My brother ‘Karate Kid’ and the impact COVID19 has had on his sport. By Thea Baloch, The Sixth Form College Colchester

In this article, young karate athlete Leo Baloch, 14, tells his story of preparing for renowned ‘national’ championships and how COVID19 has called that into question. Interviewed by Thea Baloch, Sixth Form College Colchester.

1. What are nationals?

“The National Championships are where competitors from each region of England go to select to be part of the National Team, which can then progress to selection for more standard competitions eg World Championship, Championship Europe (against national teams from other countries). ”

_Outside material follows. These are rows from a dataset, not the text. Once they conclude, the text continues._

(* ===== verification/Login.v ===== *)
(** * The login conversation (softether_protocol.c)

    [send_vpnconnect_watermark] and [perform_authentication_http] are the two
    exchanges after the TLS handshake, [softether_protocol_login] runs them in
    order. The state is the connection with its surroundings and the
    [session].

    The date of the request, [inet_addr], [getsockname] and SHA-1 are
    parameters; [addr] is the address of the local array an answer is read
    into. The creation of the accelerator is reached through [AccelSetup]. *)
From stdpp Require Import functions strings.
From S2P Require Import Prelude Bytes Ring Pack Crypto Conn Http LoginPack.
Import Reader.

Definition ERR_NONE : Z := 0.
Definition ERR_AUTHENTICATION : Z := 4.
Definition ERR_TIMEOUT : Z := 7.
Definition CLIENT_AUTHTYPE_ANONYMOUS : Z := 0.
Definition CLIENT_AUTHTYPE_PASSWORD : Z := 1.
Definition CLIENT_AUTHTYPE_PLAIN_PASSWORD : Z := 2.
Definition AF_INET6 : Z := 10.

(** The accelerator as the login sees it: [rudp_create(1)],
    [rudp_set_udp_family] (its result and the context), the fields the login
    message shows, [rudp_set_compress]. *)
Class AccelSetup (U : Type) := {
  as_create : option U;
  as_family : Z -> U -> res (Z * U);
  as_offer : U -> rudp_offer;
  as_compress : bool -> U -> U }.

Record lworld {U : Type} := LWorld { l_world : cworld U; l_session : session }.
Arguments lworld : clear implicits.
Arguments LWorld {U}.
#[export] Instance eta_lworld {U} : Eta (lworld U) := fun w => LWorld (l_world w) (l_session w).

Section login.
Context {U : Type} `{AccelSetup U}.
Context (crand : nat -> Z) (malloc_ok : Z -> bool) (stack : Z -> list Z) (addr : Z) (sha1 : list Z -> list Z)
        (inet_addr : list Z -> Z) (local_port : Z -> option Z) (http_date : list Z).
Abbreviation M := (St (lworld U)).

(** A computation on the connection alone. *)
Definition io {A} (m : St (cworld U) A) : M A := fun w =>
  match m (l_world w) with Ub => Ub | Err => Err | Ok (a, w') => Ok (a, w <| l_world := w' |>) end.

Definition get_session : M session := gets l_session.
Definition modify_session (f : session -> session) : M unit := modify (fun w => w <| l_session := f (l_session w) |>).

(** The body of an answer as the readers see it. *)
Definition body_of (r : response) : mem := Mem 64 (addr + r_offset r) (slice (r_offset r) (r_len r) (r_buf r)).

(** ** The watermark *)

Definition send_vpnconnect_watermark (server_ip : list Z) : M Z :=
  c ← io get_conn;
  if c_ssl c =? 0 then mret (-1) else
  sent ← io (post malloc_ok stack (c_ssl c) 1024 (connect_post server_ip) watermark);
  if negb sent then mret (-1) else
  r ← io (read_http_response stack (c_ssl c) 4096);
  match r with
  | None => mret (-1)
  | Some resp =>
      ok ← lift (http_ok (r_buf resp));
      if negb ok then mret 0 else
      octet ← lift (strstr (r_buf resp) (str "application/octet-stream"));
      if negb (bool_decide (is_Some octet)) then mret 0 else
      if r_len resp <? 4 then mret 0 else
      match parse_server_hello (body_of resp) with
      | Ub => lift Ub
      | Err => mret 1
      | Ok info =>
          (if h_has_random info
           then modify_session (fun s => s <| s_server_random := h_random info |> <| s_has_server_random := true |>)
           else mret tt) ;;
          mret 1
      end
  end.

(** ** The secret *)

Definition to_upper (c : Z) : Z := if (97 <=? c) && (c <=? 122) then c - 32 else c.

(** [secure_password]: SHA-0 of the password and the upper-case user name,
    hashed again with the server's challenge when there is one; zeros when an
    allocation fails. *)
Definition secure_password_of (username password : list Z) (s : session) : list Z :=
  if negb (malloc_ok (len username + 1)) then zeros SHA1_SIZE else
  if negb (malloc_ok (len password + len username)) then zeros SHA1_SIZE else
  let hashed_pw := Sha0.sha0_hash (password ++ map to_upper username) in
  if s_has_server_random s then Sha0.sha0_hash (hashed_pw ++ s_server_random s) else hashed_pw.

Definition auth_type_of (password : list Z) (s : session) : Z :=
  if s_forced_auth_type s =? CLIENT_AUTHTYPE_PLAIN_PASSWORD then CLIENT_AUTHTYPE_PLAIN_PASSWORD
  else if s_forced_auth_type s =? CLIENT_AUTHTYPE_PASSWORD then CLIENT_AUTHTYPE_PASSWORD
  else if len password >? 0 then CLIENT_AUTHTYPE_PASSWORD else CLIENT_AUTHTYPE_ANONYMOUS.

(** ** The Welcome message *)

(** A field is stored when the message has it. *)
Definition set_field {A} (r : res A) (f : A -> session -> session) (s : session) : res session :=
  match r with Ub => Ub | Err => Ok s | Ok a => Ok (f a s) end.

Definition int_field (m : mem) (name : string) : res Z := pack_get_int (Some m) (Some (str name)).
(** The C string a string field leaves in an array of [cap] bytes. *)
Definition str_field (m : mem) (name : string) (cap : Z) : res (list Z) :=
  cstr <$> pack_get_str (Some m) (Some (str name)) cap.
Definition data_field (m : mem) (name : string) (cap : Z) : res (list Z) :=
  pack_get_data (Some m) (Some (str name)) cap.

Definition welcome_session (m : mem) (s : session) : res session :=
  s ← set_field (str_field m "session_name" 128) (fun v s => s <| s_session_name := v |>) s;
  s ← set_field (str_field m "connection_name" 128) (fun v s => s <| s_connection_name := v |>) s;
  s ← set_field (data_field m "session_key" SHA1_SIZE)
        (fun v s => s <| s_session_key := store v (s_session_key s) |>) s;
  s ← set_field (int_field m "session_key_32") (fun v s => s <| s_session_key_32 := v |>) s;
  s ← set_field (int_field m "max_connection") (fun v s => s <| s_server_max_connection := v |>) s;
  s ← set_field (int_field m "use_encrypt") (fun v s => s <| s_server_use_encrypt := v |>) s;
  s ← set_field (int_field m "use_fast_rc4") (fun v s => s <| s_server_use_fast_rc4 := v |>) s;
  set_field (int_field m "half_connection") (fun v s => s <| s_half_connection := int32 v |>) s.

(** The server's key for one version of the accelerator; an empty one leaves
    the size alone. *)
Definition rudp_key_field (m : mem) (name : string) (set : list Z -> session -> session) (s : session) : res session :=
  set_field (data_field m name 128) set s.

Definition welcome_rudp (m : mem) (s : session) : res session :=
  version ← match int_field m "udp_acceleration_version" with Ub => Ub | Err => Ok 1 | Ok v => Ok v end;
  let s := s <| s_rudp_version := int32 version |> in
  s ← match str_field m "udp_acceleration_server_ip" 64 with
      | Ub => Ub
      | Ok ip => Ok (s <| s_rudp_server_ip := ip |>)
      | Err => Ok (s <| s_rudp_server_ip := copy_str 64 (s_server_ip s) |>)
      end;
  s ← set_field (int_field m "udp_acceleration_server_port")
        (fun v s => if (v >? 0) && (v <=? 65535) then s <| s_rudp_server_port := v |> else s) s;
  s ← rudp_key_field m "udp_acceleration_server_key"
        (fun k s => let s := s <| s_rudp_server_key := store k (s_rudp_server_key s) |> in
           if len k >? 0 then s <| s_rudp_server_key_size := len k |> else s) s;
  s ← rudp_key_field m "udp_acceleration_server_key_v2"
        (fun k s => let s := s <| s_rudp_server_key_v2 := store k (s_rudp_server_key_v2 s) |> in
           if len k >? 0 then s <| s_rudp_server_key_v2_size := len k |> else s) s;
  s ← set_field (int_field m "udp_acceleration_server_cookie") (fun v s => s <| s_rudp_server_cookie := v |>) s;
  set_field (int_field m "udp_acceleration_client_cookie") (fun v s => s <| s_rudp_client_cookie := v |>) s.

(** The fields the data plane uses. *)
Definition welcome_conn (m : mem) (s : session) : res (connection -> connection) :=
  compress ← match int_field m "use_compress" with
             | Ub => Ub | Err => Ok id
             | Ok v => Ok (fun c => c <| c_server_use_compress := negb (v =? 0) |>) end;
  timeout ← match int_field m "timeout" with
            | Ub => Ub | Err => Ok id | Ok v => Ok (fun c => c <| c_server_timeout := v |>) end;
  let use_ssl := negb (s_server_use_encrypt s =? 0) && (s_server_use_fast_rc4 s =? 0) in
  Ok (fun c => timeout (compress c) <| c_use_ssl_data := use_ssl |>).

(** The whole message after the login was accepted. *)
Definition accept_welcome (m : mem) : M unit :=
  s ← get_session;
  s ← lift (welcome_session m s);
  modify_session (fun _ => s) ;;
  f ← lift (welcome_conn m s);
  io (modify_conn f) ;;
  c ← io get_conn;
  io (modify (fun w => w <| w_rudp := as_compress (c_server_use_compress c) <$> w_rudp w |>)) ;;
  use_udp ← lift (match int_field m "use_udp_acceleration" with Ub => Ub | Err => Ok 0 | Ok v => Ok v end);
  (if use_udp =? 0 then mret tt else
   s ← lift (welcome_rudp m s);
   modify_session (fun _ => s) ;;
   io (modify_conn (fun c => c <| c_rudp_enabled := true |>))) ;;
  io (modify_conn (fun c => c <| c_session_established := true |>)).

(** The server's verdict: its error code, or a sign of a session. *)
Definition login_accepted (m : mem) : res bool :=
  match int_field m "error" with
  | Ub => Ub
  | Ok err => Ok (err =? 0)
  | Err => Ok (buffer_contains_token (m_body m) (str "session_key") ||
               buffer_contains_token (m_body m) (str "session_name") ||
               buffer_contains_token (m_body m) (str "connection_name"))
  end.

(** ** Authentication *)

Definition perform_authentication_http (username password : list Z) : M Z :=
  io (modify_conn (fun c => c <| c_state := STATE_AUTHENTICATING |>)) ;;
  modify_session (fun s => s <| s_username := copy_str 256 username |> <| s_password := copy_str 256 password |>) ;;
  s ← get_session;
  let auth_type := auth_type_of password s in
  let secure := if auth_type =? CLIENT_AUTHTYPE_PASSWORD then Some (secure_password_of username password s) else None in
  let plain := if auth_type =? CLIENT_AUTHTYPE_PLAIN_PASSWORD then Some password else None in
  rudp ← io (gets w_rudp);
  p ← io (build_login_pack crand malloc_ok sha1 inet_addr local_port
            (s_hub_name s) username auth_type secure plain (as_offer <$> rudp) s);
  match p with
  | None => mret ERR_AUTHENTICATION
  | Some pack_buf =>
      if len pack_buf =? 0 then mret ERR_AUTHENTICATION else
      c ← io get_conn;
      sent ← io (post malloc_ok stack (c_ssl c) 512 (vpn_post http_date (s_server_ip s) (len pack_buf)) pack_buf);
      if negb sent then mret ERR_AUTHENTICATION else
      r ← io (read_http_response stack (c_ssl c) 8192);
      match r with
      | None => mret ERR_AUTHENTICATION
      | Some resp =>
          ok ← lift (http_ok (r_buf resp));
          if negb ok then mret ERR_AUTHENTICATION else
          if r_len resp <? 4 then mret ERR_AUTHENTICATION else
          accepted ← lift (login_accepted (body_of resp));
          if negb accepted then mret ERR_AUTHENTICATION else
          accept_welcome (body_of resp) ;;
          mret ERR_NONE
      end
  end.

(** ** Both steps *)

(** The accelerator is created before its keys are sent. *)
Definition create_rudp (use_tcp : bool) : M unit :=
  s ← get_session;
  let set u := io (modify (fun w => w <| w_rudp := u |>)) in
  if use_tcp || s_using_nat_t s then set None else
  match as_create with
  | None => set None
  | Some u =>
      if negb (s_is_ipv6 s) then set (Some u) else
      '(r, u) ← lift (as_family AF_INET6 u);
      if negb (r =? 0) then set None else set (Some u)
  end.

Definition softether_protocol_login (host username password : list Z) (use_tcp : bool) : M Z :=
  watermark_result ← send_vpnconnect_watermark host;
  if watermark_result <? 0 then mret ERR_TIMEOUT else
  create_rudp use_tcp ;;
  perform_authentication_http username password.
End login.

2.What did you have to do to prepare for the nationals?

“Continuously winning in the highest competitions in Britain and being selected for the regional team to then participate in my first national training and select for the team.”

3. What did you think of doing with the nationals?

“When I started training in England at the age of 12-13, it was quite scary because it was a big step forward, but also because I was with people with whom I fought in competitions. ”

4.How has COVID impacted your sport?

“At first we had to train online, but now we can go if we test negative and wear a mask when we are not training. It also made sparring more of a concern as we are careful if anyone should have COVID. On top of that, it ruled out some life-changing experiences, such as the fighting in Venice, Germany and the Netherlands. ”

5.How do you think COVID has affected other members of your team?

“It has affected the number of people absent from training because if one person had a chance of COVID another person will, which will make the problem even worse across the club. This makes it difficult for students to progress in their career in karate.

6.What do you love most about karate?

“I have been practicing karate for 7 years now, I like to win in competition. You learn the discipline which can translate into dedication, hard work.

7. What would you like others to know about this sport?

“Karate takes a lot more hard work and dedication than what is portrayed in the media because it is a process of achieving certain goals.”

8. What is the most important thing that you learned about yourself from karate?

“To keep fighting and staying determined even though I get to the lowest point in competitions, like keeping your head down and focusing, you can achieve what you dream of achieving.”